Another day he went walking with two of his friends. He saw a tall building on which there were a lot of pigeons shitting on it. You could see white lines of bird shit from far away. The warrior asked his friends while pointing to the tall building, “Am I wrong, or do pigeons always seem to shit on the tallest buildings?”. His friends had a surprised look on their faces, and answered, “I haven’t even noticed that tall building before”
One day sitting in a bus, he observed that everyone was crouching over their phone, staring at their screens like they were in another universe. He felt lonely because of this, and he also felt scared, scared of being bored. So he reached for his phone, and the phone suited his discomfort. However, his back and neck started to hurt again and he didn’t notice all the tall buildings outside with bird shit on them.
While scrolling on his phone, he saw a post about a book called “Digital Minimalism” by Cal Newport. “That’s ironic”, he thought “a book about digital minimalism, which reaches me through my phone”
Of all the books I’ve read, this book had by far the most impact on my life. That’s also why I’ve referenced the book so often in previous posts. For me, the main benefit of this book was that suddenly I had way more time at my disposal and my attention span increased. Friends of mine who also read the book and did the 30-day challenge (about which later) experienced also another benefit: they felt less stressed.
Because of the title and of the recent hype about “digital detoxing”, you would expect that this book is a manifesto against technology. It is in a certain way, but the key message of the book is something different. Or at least, it was something that I didn’t expect.
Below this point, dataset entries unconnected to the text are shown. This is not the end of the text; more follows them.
Lemma lost_pass u w w' : pass w w' -> ordered w -> off_queue w -> lost u w -> lost u w' /\ ordered w' /\ off_queue w'.
Proof.
  intros (h & fuel & Hp) Hw Ho [Hr Hq Ha]. destruct (pass_leaves_alone _ _ _ _ _ _ u _ _ Hw Ho Hp Hr Hq) as (Hq'&Ht&Hk).
  split; [split; [by intros ?%Hk|by rewrite Hq'|by rewrite Ht]|]. by eapply pass_invariant.
Qed.

Lemma returns_releasing t u m lockId l ks (v : V) : controlling t v.(world) = Some m -> ks !! u = None -> u <> t ->
  releaseAndGetNext lockId v.(locks) = Ok (Some u, l) -> getTimeout (thread_of u v.(world)) = -1 -> u ∉ v.(world).(queue) ->
  ordered v.(world) ->
  returns t (onLocklessReleasingLock t lockId) ks v (fun _ ks' v' => ks' = ks /\ v'.(locks) = l /\
    v'.(world).(queue) ≡ₚ v.(world).(queue) /\ v'.(world).(runningThread) = v.(world).(runningThread) /\
    wasAwaken (thread_of u v'.(world)) = false /\ ordered v'.(world)).
Proof.
  intros Hm Hku Hne Hl Hto Hn Ho. apply eventually_step. intros _. rewrite Hl. cbn [mbind res_bind].
  eexists _, _. split; [reflexivity|]. cbn [bind]. apply eventually_look. apply eventually_locking; [done|].
  apply eventually_act_thread. intros _. set (w1 := upd t (setTimeout 0) v.(world)). apply eventually_look.
  cbn [world set_world set_locks]. rewrite Hm. apply eventually_ret, eventually_act. intros _. cbn [world set_world set_locks locks].
  fold w1. destruct (interrupt_ends (getEstimatedRealTime (thread_of t w1)) u w1) as (w' & -> & Hq & _ & Hr & _ & He & _ & Hw'); [done|].
  exists w'. split; [done|]. rewrite <- (bind_ret (unlock u)). apply eventually_unlocking; [apply lookup_insert_eq|].
  rewrite delete_insert_id by done. apply returns_ret.
  unfold queued_by in Hq. unfold w1 in Hq at 1 2. rewrite thread_of_upd_ne, Hto in Hq by done.
  split_and!; [done|done|exact Hq|exact Hr|apply He|]. apply Hw'. by apply ordered_upd.
Qed.

(** C5. A thread that releases a lock hands it over to one that waits for it
    and has no timeout, but that one is lost: neither on the core nor in the
    queue, it sleeps through however many passes the scheduler makes. *)
Theorem contended_lock_lost_wakeup t u lockId l ks v : at_work t v -> ks !! t = None -> ks !! u = None -> u <> t ->
  releaseAndGetNext lockId v.(locks) = Ok (Some u, l) -> getTimeout (thread_of u v.(world)) = -1 ->
  ordered v.(world) -> off_queue v.(world) -> v.(world).(runningThread) = Some t -> u ∉ v.(world).(queue) ->
  returns t (onReleasingLock managerId gsf minimizeTimeslotOnNw t lockId) ks v (fun _ ks' v' => ks' = ks /\ v'.(locks) = l /\
    forall w, rtc pass v'.(world) w -> lost u w).
Proof.
  intros Hw Hk Hku Hne Hl Hto Ho Hoff Hr Hn. eapply eventually_bind; [by apply returns_entry|].
  intros [] ks1 v1 (_ & -> & Hq). destruct (quiet_at_work _ _ _ Hq Hw) as [_ [m Hm]].
  assert (t ∉ v.(world).(queue)) as Hnt by by apply Hoff.
  eapply eventually_bind.
  { apply (returns_releasing t u m lockId l); [done|by rewrite lookup_insert_ne|done|by rewrite (quiet_locks _ _ _ Hq)|
      by rewrite (quiet_others _ _ _ Hq)|by rewrite (quiet_queue _ _ _ Hq)|by eapply quiet_ordered]. }
  intros [] ks2 v2 (-> & Hl2 & Hq2 & Hr2 & Ha2 & Ho2). rewrite (quiet_queue _ _ _ Hq) in Hq2. rewrite (quiet_running _ _ _ Hq) in Hr2.
  eapply returns_mono; [apply returns_exit_cpu, lookup_insert_eq|]. intros _ ks3 v3 ((_ & -> & Hq3) & _).
  split; [by apply delete_insert_id|]. split; [by rewrite (quiet_locks _ _ _ Hq3)|].
  assert (lost u v3.(world) /\ ordered v3.(world) /\ off_queue v3.(world)) as (Hlost & Ho3 & Hoff3).
  { split; [split|split].
    - rewrite (quiet_running _ _ _ Hq3), Hr2, Hr. congruence.
    - by rewrite (quiet_queue _ _ _ Hq3), Hq2.
    - by rewrite (quiet_others _ _ _ Hq3).
    - eapply quiet_ordered; [exact Hq3|by rewrite Hq2|done].
    - intros x. rewrite (quiet_running _ _ _ Hq3), Hr2, (quiet_queue _ _ _ Hq3), Hq2. apply Hoff. }
  clear -Hlost Ho3 Hoff3 HS HH. intros w Hp. induction Hp as [|w w1 w2 Hp _ IH]; [done|].
  destruct (lost_pass u w w1) as (? & ? & ?); auto.
Qed.

End notifications.

(** ** Witnesses: a thread that runs, and one that waits *)
#[local] Existing Instances Controllers.SingleVirtualTimelineController Controllers.single_total Controllers.single_laws.

Definition runner : thread :=
  setThreadCurrentlyControllingManager (Some 0%nat) (setRunning (upd_timers (Timers.setEstimatedRealTime 50) (new_VexThreadState 0 1))).
Definition sleeper (timeout : Z) : thread := setTimeout timeout (setWaiting (new_VexThreadState 0 2)).

Definition one_waits (timeout : Z) (l : LockRegistry.registry) : Vex VirtualTimeline.VirtualTimeline.VirtualTimeline LockRegistry.registry :=
  mkVex (set_runningThread (Some 1%nat) (new_ThreadManager {[ 1%nat := runner; 2%nat := sleeper timeout ]} []
    (ThreadRegistry.set_index [(1, 1%nat); (2, 2%nat)] (ThreadRegistry.new_ThreadRegistry 2 false))
    {[ 7 := ObjectRegistry.mkInfo [2] true ]} (VirtualTimeline.VirtualTimeline.mkTimeline 0 0) false 0 None)) l.

Lemma one_works timeout l : at_work 1 (one_waits timeout l).
Proof. split; [reflexivity|by exists 0%nat]. Qed.

Lemma empty_ordered {T} (w : World T) : w.(queue) = [] -> ordered w.
Proof. intros E. unfold ordered. rewrite E. split; [|apply NoDup_nil_2]. intros i Hi. cbn in Hi. lia. Qed.

Lemma notify_wakes_last_waiter_witness :
  returns (resume 0 f32_one) awake 1 (onSignallingOnObject 0 f32_one false 5 (Some 1%nat) 7) ∅ (one_waits (-2) ∅)
    (fun b _ v' => b = true /\ v'.(world).(queue) ≡ₚ [2%nat]).
Proof.
  eapply returns_mono.
  - apply (notify_wakes_last_waiter 0 f32_one false 5 1 2 7 [] 2 ∅ (one_waits (-2) ∅)); try done; [apply one_works|apply not_elem_of_nil|intros _; apply not_elem_of_nil].
  - intros b ks' v' (-> & _ & _ & Hq & _). by split.
Defined.

Lemma interrupted_wait_starves_witness :
  let w := new_ThreadManager {[ 2%nat := setTimedOut false (setTimeout 0 (VexThreadState.setSuspended (new_VexThreadState 0 2))) ]}
    [2%nat] (ThreadRegistry.new_ThreadRegistry 2 false) ∅ (VirtualTimeline.VirtualTimeline.mkTimeline 0 0) false 0 None in
  starving 2 w /\ forall w', rtc (pass 0 f32_one false no_node) w w' -> wasAwaken (thread_of 2 w') = false.
Proof.
  intros w. assert (starving 2 w) as Hs.
  { split; try reflexivity; cbn.
    - split; [|apply NoDup_singleton]. intros i Hi. cbn in Hi. lia.
    - by left.
    - intros x ->%list_elem_of_singleton. done. }
  split; [done|]. intros w' Hp. rewrite (proj1 (proj2 (interrupted_wait_starves 0 f32_one false no_node 2 w w' Hs Hp))). reflexivity.
Defined.

Lemma contended_lock_lost_wakeup_witness :
  let v := one_waits (-1) {[ 3 := LockRegistry.mkInfo [2%nat] true ]} in
  returns (resume 0 f32_one) awake 1 (onReleasingLock 0 f32_one false 1 3) ∅ v
    (fun _ _ v' => forall w, rtc (pass 0 f32_one false no_node) v'.(world) w -> lost 2 w).
Proof.
  intros v. eapply returns_mono.
  - apply (contended_lock_lost_wakeup 0 f32_one false no_node 1 2 3 {[ 3 := LockRegistry.mkInfo [] true ]} ∅ v); try done;
      [apply one_works|by apply empty_ordered|intros t _; apply not_elem_of_nil|apply not_elem_of_nil].
  - by intros ??? (_ & _ & ?).
Defined.

End Notifications.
Cal Newport doesn’t want you to abolish all your new technologies. No, he wants you to use new technologies like smartphones, social media, mail, but only when it serves your goal. He wants you to become a better person because of technology while trying to avoid being enslaved by these addictive technologies.
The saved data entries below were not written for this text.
(* ===== verification/MethodEvents.v ===== *)
(** * Events of methods

    What the agent reports of instrumented methods,
    src/src/vex/events/MethodEventsBehaviour.cpp and the handlers of
    VexThreadState behind it (threads/ThreadState.cpp): the time of the thread
    is brought up to date, a method with a time scaling factor changes the speed
    of the thread's virtual time, the call goes into the log of the thread, and
    methods that do I/O are simulated.  The logs of threads ([MethodLog]) and
    the simulator ([IoSimulation]) are parts of the state that handlers share;
    methods described by a performance model are left out. *)
From stdpp Require Import functions.
From S2P Require Import Prelude Heap AdaptiblePQueue CxxFloat Timers Controllers Statistics ThreadParts.
From S2P Require Import ThreadState ThreadQueue Registries ThreadRegistry ThreadManager Handlers ThreadHandlers.
From S2P Require Import MethodLog EventLogger QuickSort PredictionMethods IoPrediction IoSimulation.
Import VexThreadState ThreadManager ThreadHandlers IoSimulation.

(** The logs of all threads. *)
Abbreviation Logs P := (nat -> MethodLog * P).

Module MethodEvents.
Section handlers.
Context `{HO : StdHeapOps} {T L P M : Type} `{HC : Controllers.VirtualTimelineController T}.
Context `{HT : Profiling.ThreadMeasures P} `{HL : Part (Logs P) L} `{HM : PredictionMethod M} `{HP : Part (IoSim M) L}.
Variable managerId : nat.
Variable gsf : float.
Variable minimizeTimeslotOnNw : bool.
Variable bytecodeDelay ioBytecodeDelay : Z.

Abbreviation W := (World T).
Abbreviation V := (Vex T L).
Abbreviation handler := (proc V).

Definition log_of (t : nat) (l : L) : MethodLog * P := (part l : Logs P) t.
Definition currentMethodId (t : nat) (l : L) : Z := MethodLog.MethodLog.getCurrentMethodId (log_of t l).1.

(** A step on the log of [t], at the times of its timers. *)
Definition on_log {B} (t : nat) (f : Timers.Timers -> MethodLog * P -> res (B * (MethodLog * P))) : handler B :=
  Step (fun _ v => '(b, s) ← f (thread_of t v.(world)).(timers) (log_of t v.(locks));
    Ok (b, set_locks (set_part (<[t := s]> (part v.(locks) : Logs P)) v.(locks)) v)) Ret.
Definition ask_log {B} (t : nat) (f : MethodLog -> B) : handler B := Step (fun _ v => Ok (f (log_of t v.(locks)).1, v)) Ret.

Section thread.
Context (t : nat).

Definition getThreadTimeBeforeMethodInstrumentation : handler Z := clock (fun now => (now.(cpu) -ll bytecodeDelay)%cxx).
Definition getThreadTimeBeforeIoMethodInstrumentation : handler Z := clock (fun now => (now.(cpu) -ll ioBytecodeDelay)%cxx).

Definition onEntry (methodId : Z) (s : thread) : thread :=
  upd_sched Scheduling.increaseVtfInvocationsSinceLastResume (upd_io (IoHandler.enteringMethod methodId) s).
Definition onExit (methodId : Z) (s : thread) : thread :=
  upd_sched Scheduling.increaseVtfInvocationsSinceLastResume (upd_io (IoHandler.exitingMethod methodId) s).
Definition onIoEntry (possiblyBlocking : bool) (s : thread) : thread :=
  upd_sched Scheduling.increaseVtfInvocationsSinceLastResume
    (upd_io (IoHandler.notifyAboutPossiblyBlockingIo possiblyBlocking) (VexThreadState.setTimeout (-1) s)).

(** The factor of a method takes effect at the normal speed only; the literals
    [1.0] and [0] are floats like the factors. *)
Definition shouldScale (methodTimeScalingFactor : float) (s : thread) : bool :=
  f_eqb s.(timers).(Timers.virtualTimeSpeedup) f32_one && negb (f_eqb methodTimeScalingFactor f32_one)
  && negb (f_eqb methodTimeScalingFactor (f32 0 0)).

(** The entry also asserts that there is a manager. *)
Definition notifyManager (entry : bool) (scalingFactor : float) : handler unit :=
  lock t ;;
  (if entry then check (fun w => bool_decide (controlling t w <> None)) else mret tt) ;;
  m ← look (controlling t);
  deref m ;;
  act (fun _ w => Ok (notifySchedulerForVirtualizedTime t scalingFactor w)) ;;
  unlock t.

Definition onVexMethodEntry (methodId : Z) (methodTimeScalingFactor : float) : handler bool :=
  startingTime ← getThreadTimeBeforeMethodInstrumentation;
  enterAt managerId gsf minimizeTimeslotOnNw t startingTime ;;
  check (fun w => bool_decide (controlling t w <> None)) ;;
  act_thread t (fun _ => onEntry methodId) ;;
  shouldChangeVTFactorOnExit ← look (fun w => shouldScale methodTimeScalingFactor (thread_of t w));
  (if shouldChangeVTFactorOnExit : bool then notifyManager true methodTimeScalingFactor else mret tt) ;;
  on_log t (fun tm s => Ok (Profiling.logMethodEntry methodId shouldChangeVTFactorOnExit tm s)).

(** Whether the method that is left changed the speed: [getShouldResetVTFactor]
    of the current method. *)
Definition resetsSpeed (l : MethodLog) : bool :=
  match l.(currentMethodInfo) with
  | Some i => (nthd l.(methodInfoStorage) i).(MethodCallInfo.shouldResetVTFactor)
  | None => false
  end.

Definition onVexMethodExit (methodId : Z) : handler (option (Profiling.pointer P)) :=
  startingTime ← getThreadTimeBeforeMethodInstrumentation;
  enterAt managerId gsf minimizeTimeslotOnNw t startingTime ;;
  resets ← ask_log t resetsSpeed;
  (if resets : bool then notifyManager false f32_one else mret tt) ;;
  act_thread t (fun _ => onExit methodId) ;;
  on_log t (fun tm s => Profiling.logMethodExit (Profiling.updateExitingMethodInfo methodId tm s.1, s.2)).

(** ** MethodEventsBehaviour *)
Variable methodTimeScalingFactors : gmap Z float.
Variable invalidationPolicy : option ProfilingInvalidationPolicy.policy.
Variable reportIoMethods : bool.
Variable measure_at : Profiling.pointer P -> P -> option PerformanceMeasure.PerformanceMeasure.

(** [defaultTimeScalingFactor] is one. *)
Definition getTimeScalingFactorOfMethod (methodId : Z) : float := default f32_one (methodTimeScalingFactors !! methodId).

Definition afterMethodEntry (methodId : Z) : handler bool :=
  isMethodRecursive ← onVexMethodEntry methodId (getTimeScalingFactorOfMethod methodId);
  onVexExit t ;;
  mret isMethodRecursive.

Definition beforeMethodExit (methodId : Z) : handler bool :=
  methodLog ← onVexMethodExit methodId;
  shouldMethodBeInvalidated ← Step (fun _ v =>
    b ← ProfilingInvalidationPolicy.judge (getCurrentGlobalTime v.(world))
          (pm ← methodLog; measure_at pm (log_of t v.(locks)).2) invalidationPolicy; Ok (b, v)) Ret;
  onVexExit t ;;
  mret shouldMethodBeInvalidated.

(** ** I/O methods *)
Definition onVexIoMethodEntry (invocationPointHashValue : Z) (possiblyBlocking : bool) : handler unit :=
  startingTime ← getThreadTimeBeforeIoMethodInstrumentation;
  enterAt managerId gsf minimizeTimeslotOnNw t startingTime ;;
  act_thread t (fun _ s =>
    upd_io (IoHandler.set_ioInvocationPointHashValue invocationPointHashValue)
      (upd_timers (Timers.set_lastCPUTime startingTime) (onIoEntry possiblyBlocking (set_inVex true s)))).

Definition updateIoCPUTimeTo (startingTime : Z) (s : thread) : thread :=
  upd_io (IoHandler.set_ioCpuTime (startingTime -ll s.(timers).(Timers.lastCPUTime))%cxx) s.

Definition onVexIoMethodExit : handler unit :=
  startingTime ← getThreadTimeBeforeIoMethodInstrumentation;
  act_thread t (fun _ => set_inVex true) ;;
  ignoring ← isIgnoringIo t;
  (if ignoring : bool then updateThreadLocalTimeSinceLastResumeTo gsf t startingTime else mret tt) ;;
  act_thread t (fun _ s => upd_sched Scheduling.increaseVtfInvocationsSinceLastResume
    (upd_io (IoHandler.set_ioFinishedBeforeLogging true) (updateIoCPUTimeTo startingTime s))).

Definition afterIoMethodEntry (ps : IoParameters) (rand methodId invocationPointHashValue : Z) (possiblyBlocking : bool) : handler unit :=
  invalid ← look (fun w => IoHandler.invalidIoInvocationPoint invocationPointHashValue (thread_of t w).(ioHandler));
  if invalid : bool then mret tt
  else
    onVexIoMethodEntry invocationPointHashValue possiblyBlocking ;;
    (if reportIoMethods then on_log t (fun tm s => Ok (Profiling.logMethodEntry methodId false tm s)) ;; mret tt else mret tt) ;;
    startIo managerId gsf currentMethodId t ps rand.

Definition beforeIoMethodExit (ps : IoParameters) (methodId : Z) : handler unit :=
  realTimeValueOnExit ← clock real;
  invalid ← look (fun w => IoHandler.invalidOwnIoInvocationPoint (thread_of t w).(ioHandler));
  if invalid : bool then mret tt
  else
    onVexIoMethodExit ;;
    endIo managerId gsf minimizeTimeslotOnNw currentMethodId t ps realTimeValueOnExit ;;
    on_log t (fun tm s => Ok (tt, (Profiling.updateExitingMethodInfo methodId tm s.1, s.2))) ;;
    (if reportIoMethods then on_log t (fun _ s => Profiling.logMethodExit s) ;; mret tt else mret tt) ;;
    act_thread t (fun now s => upd_timers (Timers.setCpuTimeClockAfterIo now.(cpu) ioBytecodeDelay) (upd_sched Scheduling.exitingVex (set_inVex false s))).

End thread.
End handlers.

(** The factors of methods, from their registration. *)
Definition registerMethodTimeScalingFactor (methodId : Z) (speedup : float) (m : gmap Z float) : gmap Z float :=
  <[methodId := f64_to_f32 speedup]> m.

End MethodEvents.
But how do you do that? Cal Newport has found a highly effective way in which you first perform a digital clean-up called the 30-day challenge, in which you abandon as much of your digital technologies as possible. After that period, you can reintroduce the technologies which meet the following requirements: They serve your goal AND are also the most effective method to accomplish your goal.
You might ask, “Why do we need to clean up before we reintroduce? Isn’t this additional step needless? Couldn’t we just remove the unnecessary technologies from the beginning?” but that would be a mistake, because of loss aversion. I’ll give you the following personal example. I thought before the 30-day challenge that YouTube was essential to me, so I would never see it as unnecessary and certainly wouldn’t remove it. The only thing that convinced me to remove YouTube was the 30-day challenge. However, I was certain that when the 30-day challenge was over, I would use YouTube again. 30 days passed and I realized that YouTube wasn’t essential to me. This is a clear example of loss aversion in action.
Hopefully, you now feel the momentum to make a change. Don’t waste this momentum. Act. Rebel against the enslavement of people by technology. Remember: You can use technology, but don’t let it use you! (more information in my previous post). I encourage you to perform the “Your Turn” (see below) of this post. But before that, here are three small things you can do right now to start the ball rolling:
Buy or borrow the book “Digital Minimalism” by Cal Newport. Read it. Do the 30-day challenge. Change your life.